L’hôpital Al-Thawra, cible des groupes armés
L'hôpital général Al-Thawra est considéré comme le plus grand hôpital public de la ville de Taiz. Il a été frappé par des bombardements aveugles des forces armées du groupe Ansar Allah et a subi des violations armées commises par des groupes armés liés au gouvernement yéménite reconnu internationalement.
Notre espace humanitaire est menacé par les violations répétées commises par les différentes parties belligérantes à Taïz
« À l'hôpital Al-Thawra, le personnel ne se sent plus en sécurité dans ce qui devrait être un espace protégé, et les patients évitent de venir à l'hôpital, craignant pour leur vie, même si c'est leur seule option viable pour les soins médicaux » déclare Corinne Benazech, responsable des opérations MSF au Yémen.
Ces attaques ont également fait fuir le personnel médical de l'hôpital, qui cherche un travail plus « sûr » ailleurs.
Le personnel médical en danger permanent
« En tant que personnel médical, votre vie est menacée à tout moment dans cet hôpital », raconte Hachem, un membre du personnel de l'hôpital Al-Thawra. « La plupart du personnel médical est parti après les nombreuses attaques qui ont eu lieu. Il ne reste plus qu'un spécialiste en orthopédie et deux spécialistes en chirurgie générale. Les autres spécialistes ne sont plus là ».
Dans une série d'incidents particulièrement choquants, des intrus armés ont tué des patients recevant des soins médicaux à l'intérieur de l'hôpital. Ces attaques ont conduit à la suspension des activités de MSF à de multiples reprises, et à la décision de la direction d'Al-Thawra de fermer les services de l'hôpital, empêchant les gens d'accéder à des soins médicaux vitaux.
Bien que le taux de bombardements aériens et de tirs d'artillerie ayant touché les installations médicales à Taiz ait diminué en 2019, le récent bombardement qui a frappé l'hôpital confirme que les épisodes de violence continuent d'être une préoccupation majeure. Les actes de violence directs et indirects contre les installations médicales mettent non seulement en danger la vie du personnel médical et des patients mais constituent également des obstacles supplémentaires pour un système de soins de santé essentiels déjà limité et fragile.
Au début de ce mois, des combats ont éclaté dans la partie Est de la ville de Taiz et se sont rapidement propagés à la ville, avec des bombardements frappant les zones résidentielles. Le 13 mars, les urgences de l'hôpital Al-Thawra ont accueilli huit personnes tuées dans les violences de la journée, alors que l'hôpital lui-même a été frappé plusieurs fois par les bombardements. Une semaine plus tôt seulement, le 5 mars, un incident similaire s'était produit lorsque le laboratoire général de l'hôpital avait été endommagé et qu'un membre du personnel médical à l'intérieur avait été blessé.

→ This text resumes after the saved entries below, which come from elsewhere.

(** One turn of [_backfill_loop]. *)
Definition backfill_pass : PM X unit :=
  now ← server_now;
  match now with
  | None => mret tt
  | Some _ =>
      u ← gets sv_universe;
      rows ← all_candles;
      foldM (λ _ symbol,
        foldM (λ _ tf,
          warm ← _is_warm rows symbol tf "spot";
          if warm : bool then mret tt
          else _ ← _enqueue symbol tf kline_backfill_bars PRIORITY_BACKFILL "spot"; mret tt) tt kline_intervals) tt
        (snapshot u)
  end.

(** [freshness_for]: [true] is fresh. *)
Definition klines_freshness_for (tf : string) (rows : list candle_row) : PM X bool :=
  match last rows with
  | None => mret false
  | Some r =>
      now ← server_now;
      match now with
      | None => mret false
      | Some now =>
          period ← lift (period_of tf);
          mret (c_open_time (k_bar r) =? latest_closed now period)%Z
      end
  end.
End Klines.

(** ** [storage/retention.py] *)

Section Retention.
Context {X : Type} `{Ext X}.

(** The days of each timeframe are integers, as the defaults are. *)
Definition prune_candles (retention_days : list (string * Z)) : PM X (list (string * nat)) :=
  now ← clock_now;
  in_store (db_write (
    foldM (λ removed td,
      let '(tf, days) := td in
      let old (r : candle_row) :=
        String.eqb (k_timeframe r) tf && (c_open_time (k_bar r) <? now - days * 86400)%Z in
      n ← db_read (λ d, count_where old (tb_candles (market d)));
      _ ← db_modify (set_market (set_tb_candles (delete_where old)));
      mret (match n with O => removed | S _ => removed ++ [(tf, n)] end)) [] retention_days)).

Definition prune_futures_context (max_days : Z) : PM X nat :=
  now ← clock_now;
  let old (r : futures_context_row) := (fc_event_time r <? now - max_days * 86400)%Z in
  in_store (db_write (
    n ← db_read (λ d, count_where old (tb_futures_context (market d)));
    _ ← db_modify (set_market (set_tb_futures_context (delete_where old)));
    mret n)).
End Retention.

(** ** What is stored *)

(** What the local clock reads, and what the server tells of its own, at some time. *)
Definition clock_read {X} `{Ext X} (t : Z) : Prop := ∃ x, (ext_time x).1 = t.
Definition server_said {X} `{Rest X} (ms : Z) : Prop :=
  ∃ x data v, (rest_get false "/api/v3/time" [] 1 x).1 = Ok data ∧ get_field "serverTime" data = Ok v ∧ py_int (C:=ErrorCode) v = Ok ms.

(** The offset of a clock is the server's time less the local time of the sync. *)
Definition synced {X} `{Ext X, Rest X} (c : BinanceClock) : Prop :=
  ∀ off, ck_offset c = Some off → clock_read (X:=X) (ck_synced_at c) ∧
    ∃ ms t, server_said (X:=X) ms ∧ clock_read (X:=X) t ∧ off = (to_epoch_seconds ms - t)%Z ∧
      (Z.abs off ≤ max_offset_seconds)%Z.

(** A time on the clock of the server: a local reading, corrected by the offset of a sync
    that is not too old. *)
Definition server_time {X} `{Ext X, Rest X} (now : Z) : Prop :=
  ∃ c off t0 t, synced (X:=X) c ∧ ck_offset c = Some off ∧ clock_read (X:=X) t0 ∧ clock_read (X:=X) t ∧
    (t0 - ck_synced_at c ≤ max_offset_age_seconds)%Z ∧ now = (t + off)%Z.

(** The bar had ended by the time of its last write, and that time is the server's. *)
Definition closed_bar {X} `{Ext X, Rest X} (r : candle_row) : Prop :=
  server_time (X:=X) (k_updated_at r) ∧
  ∃ period, assoc (k_timeframe r) TIMEFRAME_SECONDS = Some period ∧
    (c_open_time (k_bar r) + period ≤ k_updated_at r)%Z.
Definition key_of (r : candle_row) : string * string * string * Z :=
  (k_symbol r, k_timeframe r, k_source r, c_open_time (k_bar r)).
Definition candles_ok {X} `{Ext X, Rest X} (rows : list candle_row) : Prop :=
  Forall (closed_bar (X:=X)) rows ∧ NoDup (map key_of rows).

Lemma candle_key_spec r r' :
  candle_key (k_symbol r) (k_timeframe r) (k_source r) (c_open_time (k_bar r)) r' = true ↔ key_of r' = key_of r.
Proof.
  unfold candle_key, key_of. rewrite !andb_true_iff, !String.eqb_eq, Z.eqb_eq. split.
  - intros [[[-> ->] ->] ->]. done.
  - intros [= -> -> -> ->]. done.
Qed.

Section Rows.
Context {X : Type} `{Ext X, Rest X}.
Notation closed_bar := (closed_bar (X:=X)).
Notation candles_ok := (candles_ok (X:=X)).

Lemma upsert_ok r rows : closed_bar r → candles_ok rows → candles_ok (upsert r rows).
Proof.
  intros Hr [Hc Hn]. unfold upsert.
  set (p := candle_key (k_symbol r) (k_timeframe r) (k_source r) (c_open_time (k_bar r))).
  destruct (existsb p rows) eqn:E.
  - split.
    + apply Forall_fmap, Forall_forall. intros x Hx. simpl. destruct (p x); [done|].
      rewrite Forall_forall in Hc. by apply Hc.
    + replace (map key_of (update_where p (λ _, r) rows)) with (map key_of rows); [done|].
      unfold update_where. change (key_of <$> rows = key_of <$> ((λ x, if p x then r else x) <$> rows)).
      rewrite <-list_fmap_compose. apply list_fmap_ext. intros i x _. simpl.
      destruct (p x) eqn:Ep; [|done]. by apply candle_key_spec in Ep.
  - split; [apply Forall_app; split; [done|constructor; [exact Hr|constructor]]|].
    rewrite map_app. apply NoDup_app. split_and!; [done| |by apply NoDup_singleton].
    intros k (x & -> & Hx)%list_elem_of_fmap Hk%list_elem_of_singleton.
    apply candle_key_spec in Hk. assert (existsb p rows = true) as He; [|congruence].
    apply existsb_exists. exists x. split; [by apply list_elem_of_In|done].
Qed.

Lemma upsert_all_ok symbol tf source now ks rows :
  server_time (X:=X) now →
  (∀ k, k ∈ ks → ∃ period, assoc tf TIMEFRAME_SECONDS = Some period ∧ (c_open_time (kn_bar k) + period ≤ now)%Z) →
  candles_ok rows → candles_ok (upsert_all symbol tf source now ks rows).
Proof.
  intros Hnow. unfold upsert_all. revert rows. induction ks as [|k ks IH]; intros rows Hks Hrows; simpl; [done|].
  apply IH; [intros; apply Hks; by right|]. apply upsert_ok; [|done]. split; [exact Hnow|]. apply (Hks k). by left.
Qed.

Lemma closed_only_closed rows tf now rows' :
  _closed_only rows tf now = Ok rows' →
  ∀ k, k ∈ rows' → ∃ period, assoc tf TIMEFRAME_SECONDS = Some period ∧ (c_open_time (kn_bar k) + period ≤ now)%Z.
Proof.
  unfold _closed_only, period_of. destruct (assoc tf TIMEFRAME_SECONDS) as [period|] eqn:Hp; [|done].
  simpl. intros [= <-] k [_ Hk%Z.leb_le]%elem_of_filter_b. exists period. split; [done|].
  pose proof (timeframe_positive _ _ Hp). unfold latest_closed in Hk.
  pose proof (Z.mul_div_le now period ltac:(done)). lia.
Qed.


End Rows.

(** The queue: every key under way has one job of its own. *)
Record queue_ok (k : KlineService) : Prop := {
  qo_jobs : map (λ j, (job_key j, j_seq j)) (kl_queue k) ≡ₚ kl_in_flight k;
  qo_keys : NoDup (map job_key (kl_queue k));
  qo_seqs : NoDup (map j_seq (kl_queue k));
  qo_seq : Forall (λ j, j_seq j ≤ kl_seq k)%Z (kl_queue k) }.

Definition candle_table {X} (s : services X) : list candle_row := tb_candles (market (w_db (sv_world s))).

(** The parts of [KlineService] the queue is made of. *)
Definition queue_of (k : KlineService) := (kl_queue k, kl_seq k, kl_in_flight k, kl_done k).

(** Neither candles nor the queue nor the clock change; candles may be added. *)
Definition still {X} : relation (services X) := λ s s',
  candle_table s' = candle_table s ∧ queue_of (sv_klines s') = queue_of (sv_klines s) ∧ sv_clock s' = sv_clock s.
Definition storing {X} `{Ext X, Rest X} : relation (services X) := λ s s',
  (synced (X:=X) (sv_clock s) → candles_ok (X:=X) (candle_table s) → candles_ok (X:=X) (candle_table s')) ∧
  queue_of (sv_klines s') = queue_of (sv_klines s) ∧ sv_clock s' = sv_clock s.

Record feed_ok {X} `{Ext X, Rest X} (s : services X) : Prop := {
  fo_candles : candles_ok (X:=X) (candle_table s);
  fo_queue : queue_ok (sv_klines s);
  fo_clock : synced (X:=X) (sv_clock s) }.
Definition keeps_feed {X} `{Ext X, Rest X} : relation (services X) := λ s s', feed_ok s → feed_ok s'.
(* ===== verification/Credentials.v ===== *)
(** [storage/credentials.py]: the secret store over DPAPI or an OS keyring.

    The two backends ([win32crypt], [keyring]) are parameters. *)

From Stdlib Require Import ZArith String Ascii.
From S2P Require Import Prelude PyFloat PyVal Errors Monad.
Local Open Scope string_scope.
Local Open Scope list_scope.

(** [SecretStoreError] and its two subclasses. *)
Inductive secret_error := SecretStoreError | SecretStoreUnavailable | SecretDecryptError.
Abbreviation secret := (res secret_error).

(** What the account service asks of a secret store. *)
Class SecretStore (X : Type) := {
  encrypt : string → string → string → ST X (secret string);
  decrypt : string → string → string → ST X (secret string);
  delete_secret : string → string → option string → X → X }.

(** The operating system's backends; [None] and [false] stand for an exception
    (which [delete] swallows). *)
Class OsBackends (X : Type) := {
  has_win32crypt : bool;
  os_is_nt : bool;
  has_keyring : bool;
  crypt_protect : string → ST X (option string);
  crypt_unprotect : string → ST X (option string);
  keyring_set : string → string → ST X bool;
  keyring_get : string → ST X (option (option string));
  keyring_delete : string → X → X }.

Definition DPAPI_PREFIX : string := "dpapi:v1:".
Definition KEYRING_PREFIX : string := "keyring:v1:".

(** [blob[len(prefix):]] *)
Fixpoint drop_prefix (p s : string) : string :=
  match p, s with
  | String _ p', String _ s' => drop_prefix p' s'
  | _, _ => s
  end.

Definition _keyring_username (account_id field : string) : string :=
  account_id +:+ ":" +:+ field.

Section Store.
Context {X : Type} `{OsBackends X}.

Definition backend : option string :=
  if has_win32crypt && os_is_nt then Some "dpapi"
  else if has_keyring then Some "keyring" else None.

Definition store_encrypt (account_id field value : string) : ST X (secret string) :=
  if Str.empty value then mret (Err SecretStoreError)
  else if has_win32crypt && os_is_nt then
    protected ← crypt_protect value;
    mret match protected with
         | Some ciphertext => Ok (DPAPI_PREFIX +:+ ciphertext)
         | None => Err SecretStoreUnavailable
         end
  else if has_keyring then
    let username := _keyring_username account_id field in
    stored ← keyring_set username value;
    mret (if (stored : bool) then Ok (KEYRING_PREFIX +:+ username) else Err SecretStoreUnavailable)
  else mret (Err SecretStoreUnavailable).

Definition store_decrypt (account_id field blob : string) : ST X (secret string) :=
  if Str.starts_with DPAPI_PREFIX blob then
    if negb has_win32crypt then mret (Err SecretDecryptError)
    else
      plaintext ← crypt_unprotect (drop_prefix DPAPI_PREFIX blob);
      mret match plaintext with Some p => Ok p | None => Err SecretDecryptError end
  else if Str.starts_with KEYRING_PREFIX blob then
    if negb has_keyring then mret (Err SecretDecryptError)
    else
      let username := drop_prefix KEYRING_PREFIX blob in
      if negb (String.eqb username (_keyring_username account_id field))
      then mret (Err SecretDecryptError)
      else
        value ← keyring_get username;
        mret match value with
             | Some (Some v) => if Str.empty v then Err SecretDecryptError else Ok v
             | _ => Err SecretDecryptError
             end
  else mret (Err SecretDecryptError).

Definition store_delete (account_id field : string) (opaque : option string) (x : X) : X :=
  match opaque with
  | None => x
  | Some blob =>
      if Str.empty blob || negb has_keyring || negb (Str.starts_with KEYRING_PREFIX blob) then x
      else
        let username := drop_prefix KEYRING_PREFIX blob in
        if negb (String.eqb username (_keyring_username account_id field)) then x
        else keyring_delete username x
  end.

#[export] Instance OsSecretStore : SecretStore X := {|
  encrypt := store_encrypt; decrypt := store_decrypt; delete_secret := store_delete |}.

Lemma starts_with_app p s : Str.starts_with p (p +:+ s) = true.
Proof.
  unfold Str.starts_with. induction p as [|c p IH]; simpl; [by destruct s|].
  rewrite IH. by destruct (Ascii.ascii_dec c c).
Qed.

Lemma drop_prefix_app p s : drop_prefix p (p +:+ s) = s.
Proof. induction p as [|c p IH]; simpl; [by destruct s|done]. Qed.

(** A keyring reference is good for the account and field it was made for. *)
Lemma keyring_reference_bound account field account' field' x :
  _keyring_username account field ≠ _keyring_username account' field' →
  store_decrypt account' field' (KEYRING_PREFIX +:+ _keyring_username account field) x
    = (Ok (Err SecretDecryptError), x).
Proof.
  intros Hne. unfold store_decrypt.
  replace (Str.starts_with DPAPI_PREFIX (KEYRING_PREFIX +:+ _keyring_username account field))
    with false by reflexivity.
  rewrite starts_with_app, drop_prefix_app. destruct has_keyring; [|done]. simpl.
  apply String.eqb_neq in Hne. by rewrite Hne.
Qed.

(** What the backends promise: what was protected can be unprotected, and a
    stored password is found again. *)
Class BackendLaws := {
  unprotect_protect v x c x' : crypt_protect v x = (Ok (Some c), x') →
    ∃ x'', crypt_unprotect c x' = (Ok (Some v), x'');
  get_set u v x x' : keyring_set u v x = (Ok true, x') →
    ∃ x'', keyring_get u x' = (Ok (Some (Some v)), x'') }.

(** A credential that was encrypted for an account and field is decrypted to
    the same secret for them, through either backend. *)
Theorem encrypt_decrypt `{!BackendLaws} account field value blob x x' :
  store_encrypt account field value x = (Ok (Ok blob), x') →
  ∃ x'', store_decrypt account field blob x' = (Ok (Ok value), x'').
Proof.
  unfold store_encrypt. destruct (Str.empty value) eqn:Hv; [done|].
  destruct (has_win32crypt && os_is_nt) eqn:Hw; [|destruct has_keyring eqn:Hk; [|done]];
    unfold mbind, ST_bind, mret, ST_ret.
  - destruct (crypt_protect value x) as [[[c|]|e] x0] eqn:E; try done. intros [= <- <-].
    unfold store_decrypt. rewrite starts_with_app, drop_prefix_app.
    apply andb_true_iff in Hw as [-> _]. simpl.
    destruct (unprotect_protect _ _ _ _ E) as [x'' Hx]. unfold mbind, ST_bind. rewrite Hx. by eexists.
  - destruct (keyring_set _ value x) as [[[]|e] x0] eqn:E; try done. intros [= <- <-].
    unfold store_decrypt.
    replace (Str.starts_with DPAPI_PREFIX (KEYRING_PREFIX +:+ _keyring_username account field))
      with false by reflexivity.
    rewrite starts_with_app, drop_prefix_app, Hk, String.eqb_refl. simpl.
    destruct (get_set _ _ _ _ E) as [x'' Hx]. unfold mbind, ST_bind. rewrite Hx.
    rewrite Hv. by eexists.
Qed.
End Store.

(** A keyring held in memory. *)
Definition memory_backends : OsBackends (list (string * string)) := {|
  has_win32crypt := false; os_is_nt := false; has_keyring := true;
  crypt_protect v := mret None;
  crypt_unprotect c := mret None;
  keyring_set u v := λ x, (Ok true, (u, v) :: x);
  keyring_get u := λ x, (Ok (Some (assoc u x)), x);
  keyring_delete u x := List.filter (λ kv, negb (String.eqb kv.1 u)) x |}.

#[local] Existing Instance memory_backends.

Lemma memory_laws : BackendLaws.
Proof.
  split; [done|]. intros u v x x' [= <-]. eexists. simpl. by rewrite String.eqb_refl.
Defined.

Lemma encrypt_decrypt_witness :
  ∃ x'', store_decrypt "acc" "api_key" "keyring:v1:acc:api_key" [("acc:api_key", "k")]
           = (Ok (Ok "k"), x'').
Proof.
  apply (@encrypt_decrypt _ _ memory_laws "acc" "api_key" "k" "keyring:v1:acc:api_key" []).
  reflexivity.
Defined.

Les acteurs armés à l'extérieur de la ville doivent cesser tous les tirs aveugles sur la ville de Taiz et les acteurs armés à l'intérieur de la ville doivent également, dans la mesure du possible, éviter de localiser des sites militaires à proximité de zones densément peuplées. MSF a soulevé cette question auprès des autorités compétentes, mais malheureusement nos avertissements ont été ignorés.
« Les actions des parties belligérantes démontrent clairement un mépris flagrant de la neutralité des hôpitaux et des espaces médicaux. Chaque jour, le personnel médical prend des décisions courageuses pour continuer à fournir des soins de santé malgré les risques, au bénéfice des patients yéménites qui dépendent de ces soins. Toutes les parties impliquées dans ce conflit ont la responsabilité, en vertu du droit international humanitaire, de veiller à ce que les civils et les infrastructures civiles, y compris les hôpitaux, soient respectés et protégés » déclare Corinne Benazech.